(* ===== verification/PurecapReturn.v ===== *)
(** * PurecapReturn: the tests of return addresses.

    [clang_purecap_capret.c], a function written in assembly that returns
    through a capability register, and [clang_purecap_capretaddr.c], which
    asserts where the return address of a call is.  A call leaves the program
    counter capability, at the instruction after its delay slot, in $c17; where
    the compiler has put functions and calls are arguments. *)

From S2P Require Import Prelude CheriMem Machine PurecapTests.

(** ** Calls *)

(** what [cjalr] at offset [call] of the code leaves in $c17 *)
Definition return_capability (pcc : cap) (call : Z) : cap :=
  Cap (c_tag pcc) (c_sealed pcc) (c_perms pcc) (c_otype pcc) (c_base pcc) (c_len pcc) (u64 (call + 8)).

(** a jump through a capability *)
Definition jump (c : cap) : res cap :=
  match check_cause c [PERMIT_EXECUTE] (c_addr c) 4 with
  | Some _ => Err ETrap
  | None => Ok c
  end.

(** ** clang_purecap_capret *)

Inductive instr := CJR (r : Z) | NOP.

Definition _capret_foo : list instr := [CJR 17; NOP].

(** the instructions of a function from its first; the result is where it
    returns to, after the delay slot of the jump *)
Fixpoint exec_leaf (code : list instr) (regs : Z -> cap) : res cap :=
  match code with
  | NOP :: code' => exec_leaf code' regs
  | [CJR r; NOP] => jump (regs r)
  | _ => Err EUndef
  end.

(** the call, and the end of the program at the instruction after it *)
Definition clang_purecap_capret (pcc : cap) (call : Z) : M Z :=
  let regs r := if r =? 17 then return_capability pcc call else null_cap in
  back ← lift (exec_leaf _capret_foo regs);
  if decide (back = return_capability pcc call) then mret 0 else lift (Err EUndef).

(** ** clang_purecap_capretaddr *)

(** [ret] is [__builtin_return_address(0)] *)
Definition capretaddr_foo (include_xfail : bool) (ret testfn : cap) : M unit :=
  m_assert (Z.b2z (c_tag ret) =? 1) ;;
  m_assert (has_permission ret PERMIT_EXECUTE) ;;
  m_assert (c_off testfn <? c_off ret) ;;
  m_assert (u64 (c_off ret - c_off testfn) <? 100 * 4) ;;
  XFAIL include_xfail (has_not_permission ret PERMIT_STORE_CAPABILITY) ;;
  XFAIL include_xfail (has_not_permission ret PERMIT_STORE).

(** [testfn] is at the offset [fn] of the code; the address that [foo] returns to
    is after the call at the offset [call] *)
Definition clang_purecap_capretaddr (include_xfail : bool) (pcc : cap) (fn call : Z) : M Z :=
  let testfn := Cap (c_tag pcc) (c_sealed pcc) (c_perms pcc) (c_otype pcc) (c_base pcc) (c_len pcc) fn in
  capretaddr_foo include_xfail (return_capability pcc call) testfn ;;
  mret 0.

(** ** They pass, when the call is where the test expects it *)

(** a program counter capability of [len] bytes of code at [base] *)
Record code_capability (pcc : cap) : Prop := {
  cc_usable : usable pcc = true;
  cc_perms : has_perm (c_perms pcc) PERMIT_EXECUTE = true;
  cc_range : 0 <= c_base pcc /\ c_base pcc + c_len pcc < 2 ^ 64;
}.

(** code that cannot be written *)
Definition read_only (pcc : cap) : bool :=
  has_not_permission pcc PERMIT_STORE_CAPABILITY && has_not_permission pcc PERMIT_STORE.

(** the function returns to the instruction after the delay slot of the call *)
Lemma capret_passes pcc call m : code_capability pcc -> 0 <= call -> call + 12 <= c_len pcc ->
  passes 0 (clang_purecap_capret pcc call) m.
Proof.
  intros [Hu Hp [Hb Hl]] Hcall Hlen. unfold usable in Hu. apply andb_true_iff in Hu as [Ht Hs].
  apply negb_true_iff in Hs. unfold passes, clang_purecap_capret. apply wp_bind.
  cbn [exec_leaf _capret_foo]. change (17 =? 17) with true. cbn iota.
  unfold jump, check_cause, return_capability, c_addr, c_top. cbn [c_tag c_sealed c_perms c_base c_off c_len].
  rewrite Ht, Hs. cbn [negb List.find]. rewrite Hp. cbn [negb].
  rewrite (wrap_small 64 (call + 8)) by lia. rewrite wrap_small by lia.
  rewrite !(proj2 (Z.leb_le _ _)) by lia. cbn [andb]. apply wp_lift.
  rewrite decide_True by done. by apply wp_ret.
Qed.

(** the test passes if the call is among the first 97 instructions of [testfn] *)
Lemma capretaddr_passes include_xfail pcc fn call m : code_capability pcc ->
  0 <= fn <= call -> call + 12 <= c_len pcc -> call < fn + 4 * 98 ->
  (include_xfail = true -> read_only pcc = true) ->
  passes 0 (clang_purecap_capretaddr include_xfail pcc fn call) m.
Proof.
  intros [Hu Hp [Hb Hl]] Hfn Hlen Hnear Hx. unfold usable in Hu. apply andb_true_iff in Hu as [Ht _].
  unfold passes, clang_purecap_capretaddr, capretaddr_foo, return_capability, has_permission, has_perm in *.
  cbn [c_tag c_perms c_off]. rewrite Ht. rewrite (wrap_small 64 (call + 8)) by lia.
  rewrite (wrap_small 64 (call + 8 - fn)) by lia.
  apply wp_bind. do 4 (apply wp_bind, wp_assert; [done || (apply Z.ltb_lt; lia)|]).
  unfold read_only, has_not_permission in *. cbn [c_perms].
  apply wp_bind, wp_XFAIL; [intros H%Hx%andb_true_iff; apply H|].
  apply wp_XFAIL; [intros H%Hx%andb_true_iff; apply H|by apply wp_ret].
Qed.
Lemma libc_printf_passes `{!Sprintf_ok sprintf} m expected out fmt arg : placed expected 12 1 -> placed out 20 1 ->
  apart expected 12 out 20 -> c_string m fmt hello_format -> c_string m arg world ->
  apart expected 12 (c_addr fmt) 9 -> apart expected 12 (c_addr arg) 6 ->
  passes 0 (libc_printf sprintf expected out fmt arg) m.
Proof.
  intros H1 H2 H12 Hf Ha Hef Hea. unfold apart, passes, libc_printf in *. cbv zeta.
  pose proof H1 as [L1 U1 _]. pose proof H2 as [L2 U2 _].
  wp_step. apply (wp_init_string expected hello_world); [done|by repeat constructor|]. intros s1 [_ _ He] [B1 F1].
  assert (c_string (ms s1) fmt hello_format /\ c_string (ms s1) arg world) as [Hf1 Ha1].
  { split; (apply (c_string_ext m); [done|]); simpl; intros x Hx; apply B1; simpl; lia. }
  destruct (sprintf_prints (obj out 20) fmt [arg] _ _ hello_world (ms s1) Hf1 (List.Forall2_cons _ _ Ha1 (List.Forall2_nil _)))
    as (m2 & Hrun & Hout & B2); [done|apply obj_region; simpl; lia|]. rewrite addr_obj in Hout, B2 by lia.
  wp_step. apply wp_run_mem with 11 m2; [done|]. repeat wp_step; [done|]. rewrite addr_obj in He by lia.
  assert (Hsame : forall i : nat, (i < 12)%nat -> read_byte m2 (expected + Z.of_nat i) = read_byte m2 (out + Z.of_nat i)).
  { intros i Hi. rewrite B2 by (simpl; lia).
    pose proof (lookup_read_bytes (ms s1) expected 12 i Hi) as E1. pose proof (lookup_read_bytes m2 out 12 i Hi) as E2.
    change (length hello_world + 1)%nat with 12%nat in *. rewrite He in E1. rewrite Hout in E2. congruence. }
  apply wp_for with (P := fun _ s => ms s = m2 /\ faults s = 0); [lia|done| |].
  - intros i s Hi [Hm Hfl]. repeat wp_step. unfold obj. wp_mem_load. wp_step. wp_mem_load. wp_step; [|done].
    rewrite Hm, !peek_byte. replace i with (Z.of_nat (Z.to_nat i)) by lia. rewrite Hsame by lia. apply Z.eqb_refl.
  - intros s [_ Hfl]. by wp_step.
Qed.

Task directions —
Please copy, exactly and with nothing else, the lines above beginning at the line that has "(** ** They pass, when" and ending with the line that has "(** the function".

Exercise answer —
(** ** They pass, when the call is where the test expects it *)

(** a program counter capability of [len] bytes of code at [base] *)
Record code_capability (pcc : cap) : Prop := {
  cc_usable : usable pcc = true;
  cc_perms : has_perm (c_perms pcc) PERMIT_EXECUTE = true;
  cc_range : 0 <= c_base pcc /\ c_base pcc + c_len pcc < 2 ^ 64;
}.

(** code that cannot be written *)
Definition read_only (pcc : cap) : bool :=
  has_not_permission pcc PERMIT_STORE_CAPABILITY && has_not_permission pcc PERMIT_STORE.

(** the function returns to the instruction after the delay slot of the call *)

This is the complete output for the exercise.